Start of Data for processing

(** A step of the directory that keeps the user entries. *)
Lemma pstep_sstep pd m l m' l' :
  space_ok m l pd → pstep pd m l m' l' → (∀ i, 0 ≤ i < NUSER → pte_of m' pd i = pte_of m pd i) →
  sstep pd m l m' l' ∧ ∀ i, 0 ≤ i < NUSER → uent m' pd i = uent m pd i.
Proof.
  intros [S1 S2 S3] Hs He. pose proof Hs as [P1 P2 P3 P4].
  assert (Hkeep : ∀ i v, 0 ≤ i < NUSER → upage m pd i = Some v → km_pages m' !! v = km_pages m !! v).
  { intros i v Hi Hv. destruct (S2 i v Hi Hv) as [(_ & _ & ? & _) ?]. by apply P3. }
  split; [split|].
  - split; [done| |].
    + intros i v Hi. rewrite (upage_ext m) by auto. intros Hv. destruct (S2 i v Hi Hv) as [Hu Ho].
      destruct Hu as (? & ? & Hl & Hd). specialize (P4 v). split; [|tauto].
      do 2 (split; [done|]). split; [tauto|]. by rewrite (Hkeep i v Hi Hv).
    + intros i j v Hi Hj. rewrite (upage_ext m m' pd i), (upage_ext m m' pd j) by auto. by apply S3.
  - intros v Hl Ho. apply P3; [done|]. intros ?. apply Ho. by left.
  - intros v. unfold owned. assert (∀ w, (∃ i, 0 ≤ i < NUSER ∧ upage m' pd i = Some w) ↔ ∃ i, 0 ≤ i < NUSER ∧ upage m pd i = Some w) as ->.
    { intros w. split; intros (i & Hi & Hw); exists i; (split; [done|]); [rewrite <- (upage_ext m m')|rewrite (upage_ext m)]; auto. }
    specialize (P4 v). tauto.
  - intros i Hi. apply uent_ext; [auto|]. intros v. by apply Hkeep.
Qed.

(** Changes of memory outside the directory, and outside the space. *)
Lemma tables_same m m' pd :
  (∀ w, pt_owned m pd w → km_pages m' !! w = km_pages m !! w) →
  (∀ i, 0 ≤ i < 1024 → tab m' pd i = tab m pd i) ∧ (∀ n, 0 ≤ n < 2 ^ 20 → pte_of m' pd n = pte_of m pd n).
Proof.
  intros Hw. assert (Ht : ∀ i, tab m' pd i = tab m pd i).
  { intros i. unfold tab, pde. rewrite Hw by (by left). done. }
  split; [done|]. intros n Hn. unfold pte_of. rewrite Ht. destruct (tab m pd (n / 1024)) as [t|] eqn:E; [|done].
  unfold pde. rewrite Hw; [done|]. right. exists (n / 1024). split; [by apply dir_index|done].
Qed.

Lemma in_use_same m l m' l' v : in_use m l v → v ∉ l' → km_pages m' !! v = km_pages m !! v → in_use m' l' v.
Proof. intros (? & ? & _ & d) ? He. do 3 (split; [done|]). by rewrite He. Qed.

Lemma pt_same m l m' l' pd :
  pt_ok m l pd → kmem_ok m' l' → (∀ w, pt_owned m pd w → w ∉ l' ∧ km_pages m' !! w = km_pages m !! w) →
  pt_ok m' l' pd ∧ ∀ w, pt_owned m' pd w ↔ pt_owned m pd w.
Proof.
  intros [P1 P2 P3 P4] Hm Hw. destruct (tables_same m m' pd) as [Ht _]; [by apply Hw|].
  assert (Ho : ∀ w, pt_owned m' pd w ↔ pt_owned m pd w).
  { intros w. unfold pt_owned. split; (intros [->|(i & Hi & E)]; [by left|right; exists i]);
      (split; [done|]); [by rewrite <- Ht|by rewrite Ht]. }
  split; [|done]. split; [done| | |].
  - apply (in_use_same m l); [done|apply Hw; by left..].
  - intros i t Hi. rewrite Ht by done. intros E. destruct (P3 i t Hi E) as [? ?]. split; [|done].
    apply (in_use_same m l); [done|apply Hw; right; eauto..].
  - intros i j t Hi Hj. rewrite (Ht i), (Ht j) by done. by apply P4.
Qed.

Lemma space_same m l m' l' pd :
  space_ok m l pd → kmem_ok m' l' → (∀ w, owned m pd w → w ∉ l' ∧ km_pages m' !! w = km_pages m !! w) →
  space_ok m' l' pd ∧ (∀ w, owned m' pd w ↔ owned m pd w) ∧
  (∀ n, 0 ≤ n < 2 ^ 20 → pte_of m' pd n = pte_of m pd n) ∧ (∀ i, 0 ≤ i < NUSER → uent m' pd i = uent m pd i).
Proof.
  intros [S1 S2 S3] Hm Hw. destruct (pt_same m l m' l' pd S1 Hm) as [Hp Hpo]; [intros w ?; apply Hw; by left|].
  destruct (tables_same m m' pd) as [_ Hn]; [intros w ?; apply Hw; by left|].
  assert (Hu : ∀ i, 0 ≤ i < NUSER → upage m' pd i = upage m pd i).
  { intros i Hi. apply upage_ext, Hn. by apply user_range. }
  split_and!.
  - split; [done| |].
    + intros i v Hi. rewrite Hu by done. intros E. destruct (S2 i v Hi E). split; [|by rewrite Hpo].
      apply (in_use_same m l); [done|apply Hw; right; eauto..].
    + intros i j v Hi Hj. rewrite (Hu i), (Hu j) by done. by apply S3.
  - intros w. unfold owned. rewrite Hpo. split; (intros [?|(i & Hi & E)]; [by left|right; exists i]);
      (split; [done|]); [by rewrite <- Hu|by rewrite Hu].
  - done.
  - intros i Hi. apply uent_ext; [by apply Hn, user_range|]. intros v Hv. apply Hw. right. eauto.
Qed.

Lemma owned_in_use m l pd w : space_ok m l pd → owned m pd w → in_use m l w.
Proof.
  intros [S1 S2 _] [[->|(i & Hi & E)]|(i & Hi & E)]; [apply S1|by eapply (pt_tab _ _ _ S1)|by eapply S2].
Qed.

(** A free page, taken and filled, is outside the space. *)
Lemma hold_page m v l pd d :
  space_ok m (v :: l) pd → length d = Z.to_nat PGSIZE →
  ∃ m1, kalloc m = Ret v m1 ∧ v ≠ 0 ∧
    let m' := set_km_pages (<[v:=d]> (km_pages m1)) m1 in
    space_ok m' l pd ∧ in_use m' l v ∧ km_pages m1 = km_pages m ∧ ¬ owned m' pd v ∧
    (∀ w, owned m' pd w ↔ owned m pd w) ∧
    (∀ n, 0 ≤ n < 2 ^ 20 → pte_of m' pd n = pte_of m pd n) ∧ (∀ i, 0 ≤ i < NUSER → uent m' pd i = uent m pd i).
Proof.
  intros Hs Hd. pose proof (pt_mem _ _ _ (sp_pt _ _ _ Hs)) as Hm.
  destruct (kalloc_run m (v :: l) Hm) as (m1 & Hk & Hm1 & Hpg & _). exists m1.
  pose proof (km_addr _ _ Hm) as [[Hpa Hvr] _]%Forall_cons. pose proof (km_nodup _ _ Hm) as [Hvl _]%NoDup_cons.
  split; [done|]. split; [lia|]. intros m'.
  assert (Hno : ∀ w, owned m pd w → w ≠ v ∧ w ∉ l).
  { intros w Hw%(owned_in_use _ _ _ _ Hs). destruct Hw as (_ & _ & Hw & _). by apply not_elem_of_cons in Hw. }
  destruct (space_same m (v :: l) m' l pd Hs) as (H1 & H2 & H3 & H4).
  - by apply kmem_ok_write.
  - intros w Hw. destruct (Hno w Hw). split; [done|]. cbn. rewrite lookup_insert_ne by done. by rewrite Hpg.
  - split; [done|]. split.
    { do 3 (split; [done|]). exists d. cbn. by rewrite lookup_insert_eq. }
    split; [done|]. split; [|done]. rewrite H2. intros ?%Hno. tauto.
Qed.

End of Data for processing

- [Aim of the task] From the records above, repeat exactly the lines from the one with "specialize (P4 v). tauto." through the one with "intros i. unfold", both included.

- [Written response]
    specialize (P4 v). tauto.
  - intros i Hi. apply uent_ext; [auto|]. intros v. by apply Hkeep.
Qed.

(** Changes of memory outside the directory, and outside the space. *)
Lemma tables_same m m' pd :
  (∀ w, pt_owned m pd w → km_pages m' !! w = km_pages m !! w) →
  (∀ i, 0 ≤ i < 1024 → tab m' pd i = tab m pd i) ∧ (∀ n, 0 ≤ n < 2 ^ 20 → pte_of m' pd n = pte_of m pd n).
Proof.
  intros Hw. assert (Ht : ∀ i, tab m' pd i = tab m pd i).
  { intros i. unfold tab, pde. rewrite Hw by (by left). done. }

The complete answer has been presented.